> _What needs to be done_: Where a line of the entries below includes the string "Section", count it. Give only the resulting number.

> _Listed records_:
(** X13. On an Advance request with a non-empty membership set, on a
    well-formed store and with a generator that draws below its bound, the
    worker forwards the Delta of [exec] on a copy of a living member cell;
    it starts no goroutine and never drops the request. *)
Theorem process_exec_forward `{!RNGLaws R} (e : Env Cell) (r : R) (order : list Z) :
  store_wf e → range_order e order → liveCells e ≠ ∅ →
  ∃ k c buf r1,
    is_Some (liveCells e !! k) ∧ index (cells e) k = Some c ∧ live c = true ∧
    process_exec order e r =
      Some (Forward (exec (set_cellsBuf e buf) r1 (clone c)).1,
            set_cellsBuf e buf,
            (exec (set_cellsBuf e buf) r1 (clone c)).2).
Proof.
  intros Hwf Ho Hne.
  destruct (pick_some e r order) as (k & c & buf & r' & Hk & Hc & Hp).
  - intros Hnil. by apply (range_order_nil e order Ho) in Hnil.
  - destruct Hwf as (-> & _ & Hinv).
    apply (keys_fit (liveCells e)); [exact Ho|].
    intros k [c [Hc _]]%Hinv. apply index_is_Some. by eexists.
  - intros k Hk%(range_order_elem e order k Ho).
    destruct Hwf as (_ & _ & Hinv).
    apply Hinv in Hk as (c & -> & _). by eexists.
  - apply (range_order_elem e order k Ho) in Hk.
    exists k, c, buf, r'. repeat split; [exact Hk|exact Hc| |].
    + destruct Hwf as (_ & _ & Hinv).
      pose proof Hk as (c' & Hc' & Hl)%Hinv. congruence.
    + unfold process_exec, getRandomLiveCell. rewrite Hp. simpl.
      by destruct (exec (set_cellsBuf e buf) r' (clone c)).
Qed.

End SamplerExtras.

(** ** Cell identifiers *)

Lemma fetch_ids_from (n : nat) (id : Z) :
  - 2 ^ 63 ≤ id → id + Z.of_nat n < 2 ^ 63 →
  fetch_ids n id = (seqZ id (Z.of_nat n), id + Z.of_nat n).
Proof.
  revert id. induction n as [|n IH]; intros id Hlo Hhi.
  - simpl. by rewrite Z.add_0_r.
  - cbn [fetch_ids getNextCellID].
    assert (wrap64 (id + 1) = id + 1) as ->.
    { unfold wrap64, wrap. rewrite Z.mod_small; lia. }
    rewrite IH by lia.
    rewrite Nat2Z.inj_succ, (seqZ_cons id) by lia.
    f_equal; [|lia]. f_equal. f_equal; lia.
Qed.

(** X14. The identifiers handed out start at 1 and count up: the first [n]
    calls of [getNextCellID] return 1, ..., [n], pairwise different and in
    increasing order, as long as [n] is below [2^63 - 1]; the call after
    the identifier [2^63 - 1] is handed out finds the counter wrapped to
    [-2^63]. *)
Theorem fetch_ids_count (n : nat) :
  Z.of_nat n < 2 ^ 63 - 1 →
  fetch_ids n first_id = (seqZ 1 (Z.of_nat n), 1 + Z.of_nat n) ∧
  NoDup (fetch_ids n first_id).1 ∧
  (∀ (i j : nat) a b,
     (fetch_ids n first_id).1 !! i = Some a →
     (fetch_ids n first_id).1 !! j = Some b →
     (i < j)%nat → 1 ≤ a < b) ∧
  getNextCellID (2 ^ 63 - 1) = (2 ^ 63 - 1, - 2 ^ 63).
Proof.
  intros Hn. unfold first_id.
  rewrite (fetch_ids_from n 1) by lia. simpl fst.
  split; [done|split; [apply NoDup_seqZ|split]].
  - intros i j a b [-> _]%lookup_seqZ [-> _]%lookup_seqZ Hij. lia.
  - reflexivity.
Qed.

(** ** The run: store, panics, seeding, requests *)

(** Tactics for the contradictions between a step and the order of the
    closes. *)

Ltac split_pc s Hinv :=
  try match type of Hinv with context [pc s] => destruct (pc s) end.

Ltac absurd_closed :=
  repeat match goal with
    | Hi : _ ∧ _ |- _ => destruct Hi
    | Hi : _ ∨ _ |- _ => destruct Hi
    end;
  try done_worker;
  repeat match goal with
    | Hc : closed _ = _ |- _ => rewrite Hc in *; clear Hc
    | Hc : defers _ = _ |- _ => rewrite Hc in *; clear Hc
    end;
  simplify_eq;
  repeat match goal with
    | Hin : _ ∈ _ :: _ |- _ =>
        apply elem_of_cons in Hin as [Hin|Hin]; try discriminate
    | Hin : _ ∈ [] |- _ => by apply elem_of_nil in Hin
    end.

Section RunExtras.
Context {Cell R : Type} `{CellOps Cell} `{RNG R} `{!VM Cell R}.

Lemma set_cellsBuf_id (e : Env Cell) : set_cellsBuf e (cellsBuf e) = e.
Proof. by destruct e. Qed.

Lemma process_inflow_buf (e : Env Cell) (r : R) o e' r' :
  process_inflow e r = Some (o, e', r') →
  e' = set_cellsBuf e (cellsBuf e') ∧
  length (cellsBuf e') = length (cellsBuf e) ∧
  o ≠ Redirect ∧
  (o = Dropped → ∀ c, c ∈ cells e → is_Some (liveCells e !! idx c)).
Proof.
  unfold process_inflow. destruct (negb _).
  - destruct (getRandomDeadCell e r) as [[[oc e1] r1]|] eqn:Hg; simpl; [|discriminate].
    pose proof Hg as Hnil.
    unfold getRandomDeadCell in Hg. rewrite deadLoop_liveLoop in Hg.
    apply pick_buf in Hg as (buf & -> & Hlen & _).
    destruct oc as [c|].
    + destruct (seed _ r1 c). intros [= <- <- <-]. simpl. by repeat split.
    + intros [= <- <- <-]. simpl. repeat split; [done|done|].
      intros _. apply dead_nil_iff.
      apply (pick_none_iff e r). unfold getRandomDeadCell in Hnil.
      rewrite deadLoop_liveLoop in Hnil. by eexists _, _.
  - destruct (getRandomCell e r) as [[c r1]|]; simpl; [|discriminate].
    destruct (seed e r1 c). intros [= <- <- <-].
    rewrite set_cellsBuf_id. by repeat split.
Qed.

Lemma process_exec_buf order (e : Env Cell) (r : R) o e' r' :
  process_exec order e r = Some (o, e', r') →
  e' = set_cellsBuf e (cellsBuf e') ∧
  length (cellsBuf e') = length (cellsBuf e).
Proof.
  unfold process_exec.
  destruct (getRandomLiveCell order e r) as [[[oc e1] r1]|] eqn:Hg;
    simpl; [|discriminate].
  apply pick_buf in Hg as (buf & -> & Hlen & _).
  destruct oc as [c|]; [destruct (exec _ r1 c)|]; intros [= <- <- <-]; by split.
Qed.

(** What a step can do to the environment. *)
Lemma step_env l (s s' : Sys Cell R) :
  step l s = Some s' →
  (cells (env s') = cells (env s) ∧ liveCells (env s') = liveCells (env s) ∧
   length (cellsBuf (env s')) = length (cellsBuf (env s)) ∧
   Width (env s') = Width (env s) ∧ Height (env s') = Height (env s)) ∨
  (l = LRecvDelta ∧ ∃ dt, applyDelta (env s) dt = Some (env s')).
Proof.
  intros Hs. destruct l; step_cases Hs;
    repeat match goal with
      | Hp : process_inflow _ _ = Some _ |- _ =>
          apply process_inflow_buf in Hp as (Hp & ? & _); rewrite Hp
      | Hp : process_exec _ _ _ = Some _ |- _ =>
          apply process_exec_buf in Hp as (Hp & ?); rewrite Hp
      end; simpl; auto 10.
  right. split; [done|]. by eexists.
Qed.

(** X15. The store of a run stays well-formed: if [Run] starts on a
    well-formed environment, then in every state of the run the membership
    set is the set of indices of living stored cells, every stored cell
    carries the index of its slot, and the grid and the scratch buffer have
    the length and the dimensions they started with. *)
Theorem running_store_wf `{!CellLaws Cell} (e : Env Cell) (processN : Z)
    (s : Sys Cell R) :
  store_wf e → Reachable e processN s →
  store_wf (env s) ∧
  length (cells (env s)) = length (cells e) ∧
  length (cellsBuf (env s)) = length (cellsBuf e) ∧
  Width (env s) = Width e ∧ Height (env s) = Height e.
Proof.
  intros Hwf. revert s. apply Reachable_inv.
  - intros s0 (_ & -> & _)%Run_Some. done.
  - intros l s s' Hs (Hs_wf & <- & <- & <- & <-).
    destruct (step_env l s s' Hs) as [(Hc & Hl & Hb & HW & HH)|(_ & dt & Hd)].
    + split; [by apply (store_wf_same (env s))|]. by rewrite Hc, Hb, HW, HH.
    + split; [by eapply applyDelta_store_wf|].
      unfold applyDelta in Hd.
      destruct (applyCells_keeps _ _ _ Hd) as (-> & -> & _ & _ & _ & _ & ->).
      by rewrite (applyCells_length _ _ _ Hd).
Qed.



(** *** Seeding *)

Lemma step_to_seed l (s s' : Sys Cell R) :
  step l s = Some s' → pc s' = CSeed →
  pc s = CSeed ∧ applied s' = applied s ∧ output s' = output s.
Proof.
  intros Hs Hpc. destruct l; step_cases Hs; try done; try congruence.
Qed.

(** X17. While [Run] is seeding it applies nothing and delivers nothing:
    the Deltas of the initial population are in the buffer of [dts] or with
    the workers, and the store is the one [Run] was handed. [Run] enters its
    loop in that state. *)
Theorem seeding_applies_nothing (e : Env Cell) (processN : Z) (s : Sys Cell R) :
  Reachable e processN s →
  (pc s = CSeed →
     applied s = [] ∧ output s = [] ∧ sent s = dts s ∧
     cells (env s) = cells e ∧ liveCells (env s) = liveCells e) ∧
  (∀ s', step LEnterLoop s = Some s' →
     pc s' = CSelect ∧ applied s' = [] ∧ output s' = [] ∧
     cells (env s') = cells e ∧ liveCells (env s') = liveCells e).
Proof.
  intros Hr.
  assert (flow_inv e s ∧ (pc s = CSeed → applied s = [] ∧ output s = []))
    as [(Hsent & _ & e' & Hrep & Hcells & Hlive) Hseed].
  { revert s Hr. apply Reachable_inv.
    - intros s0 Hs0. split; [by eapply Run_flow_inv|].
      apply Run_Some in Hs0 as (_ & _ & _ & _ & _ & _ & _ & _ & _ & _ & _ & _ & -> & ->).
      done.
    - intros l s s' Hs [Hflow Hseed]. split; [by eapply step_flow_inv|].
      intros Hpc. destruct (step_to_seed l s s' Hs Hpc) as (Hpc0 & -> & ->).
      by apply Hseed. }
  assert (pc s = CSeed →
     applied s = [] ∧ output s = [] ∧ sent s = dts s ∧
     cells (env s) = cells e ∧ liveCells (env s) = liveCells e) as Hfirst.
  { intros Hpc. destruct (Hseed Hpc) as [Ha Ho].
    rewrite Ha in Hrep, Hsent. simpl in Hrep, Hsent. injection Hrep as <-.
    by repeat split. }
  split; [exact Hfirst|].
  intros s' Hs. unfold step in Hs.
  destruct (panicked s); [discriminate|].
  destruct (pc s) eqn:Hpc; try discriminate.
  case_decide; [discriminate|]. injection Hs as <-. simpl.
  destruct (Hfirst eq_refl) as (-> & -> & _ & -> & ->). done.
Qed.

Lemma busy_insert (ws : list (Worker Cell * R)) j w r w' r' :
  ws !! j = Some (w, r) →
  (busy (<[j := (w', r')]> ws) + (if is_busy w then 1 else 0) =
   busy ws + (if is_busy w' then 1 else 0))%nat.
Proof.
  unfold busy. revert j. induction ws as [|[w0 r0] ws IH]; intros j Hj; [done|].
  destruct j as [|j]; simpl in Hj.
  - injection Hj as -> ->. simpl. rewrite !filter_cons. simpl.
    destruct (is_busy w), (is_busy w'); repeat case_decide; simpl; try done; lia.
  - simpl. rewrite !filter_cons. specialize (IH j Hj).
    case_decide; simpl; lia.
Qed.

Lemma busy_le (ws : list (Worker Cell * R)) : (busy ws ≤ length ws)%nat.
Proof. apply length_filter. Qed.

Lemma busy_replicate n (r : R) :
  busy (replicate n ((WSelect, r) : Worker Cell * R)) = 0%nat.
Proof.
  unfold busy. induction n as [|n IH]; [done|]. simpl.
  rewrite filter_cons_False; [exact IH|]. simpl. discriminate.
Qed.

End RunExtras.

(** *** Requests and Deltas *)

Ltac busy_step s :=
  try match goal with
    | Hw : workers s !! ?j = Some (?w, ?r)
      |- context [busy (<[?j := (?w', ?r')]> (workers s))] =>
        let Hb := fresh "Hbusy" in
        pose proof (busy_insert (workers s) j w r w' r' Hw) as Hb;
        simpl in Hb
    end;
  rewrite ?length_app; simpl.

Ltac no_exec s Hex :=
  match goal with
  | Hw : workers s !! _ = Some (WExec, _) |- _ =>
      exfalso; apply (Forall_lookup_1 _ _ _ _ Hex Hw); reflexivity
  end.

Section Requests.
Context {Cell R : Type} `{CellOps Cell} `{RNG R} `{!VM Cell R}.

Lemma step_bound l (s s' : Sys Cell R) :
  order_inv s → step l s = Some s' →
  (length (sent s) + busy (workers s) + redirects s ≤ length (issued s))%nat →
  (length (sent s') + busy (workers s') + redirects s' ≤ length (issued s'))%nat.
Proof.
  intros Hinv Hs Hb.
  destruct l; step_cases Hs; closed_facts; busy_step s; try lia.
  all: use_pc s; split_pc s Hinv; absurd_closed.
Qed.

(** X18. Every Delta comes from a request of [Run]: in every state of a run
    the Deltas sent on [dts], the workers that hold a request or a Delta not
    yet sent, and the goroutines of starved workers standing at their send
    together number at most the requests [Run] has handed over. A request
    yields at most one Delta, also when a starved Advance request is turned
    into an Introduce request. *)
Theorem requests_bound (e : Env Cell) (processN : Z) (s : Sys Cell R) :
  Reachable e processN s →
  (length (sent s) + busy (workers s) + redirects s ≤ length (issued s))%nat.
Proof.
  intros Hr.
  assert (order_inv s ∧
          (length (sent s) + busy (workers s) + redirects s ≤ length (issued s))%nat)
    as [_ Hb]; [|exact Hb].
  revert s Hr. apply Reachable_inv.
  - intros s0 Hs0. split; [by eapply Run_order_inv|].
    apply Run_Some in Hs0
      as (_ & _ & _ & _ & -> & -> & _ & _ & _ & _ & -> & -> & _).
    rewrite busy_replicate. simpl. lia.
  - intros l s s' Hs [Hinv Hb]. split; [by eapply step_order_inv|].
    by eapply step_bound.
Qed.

...

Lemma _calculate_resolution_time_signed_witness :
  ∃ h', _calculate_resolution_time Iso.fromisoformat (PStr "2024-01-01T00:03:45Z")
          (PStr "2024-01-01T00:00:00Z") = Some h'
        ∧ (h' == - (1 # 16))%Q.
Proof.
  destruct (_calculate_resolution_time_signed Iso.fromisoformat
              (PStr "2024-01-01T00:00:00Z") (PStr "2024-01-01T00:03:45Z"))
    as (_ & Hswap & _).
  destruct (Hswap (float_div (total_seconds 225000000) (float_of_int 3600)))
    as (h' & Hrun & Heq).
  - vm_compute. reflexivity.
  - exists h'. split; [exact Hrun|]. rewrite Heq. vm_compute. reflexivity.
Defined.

> _Result of the task_: 2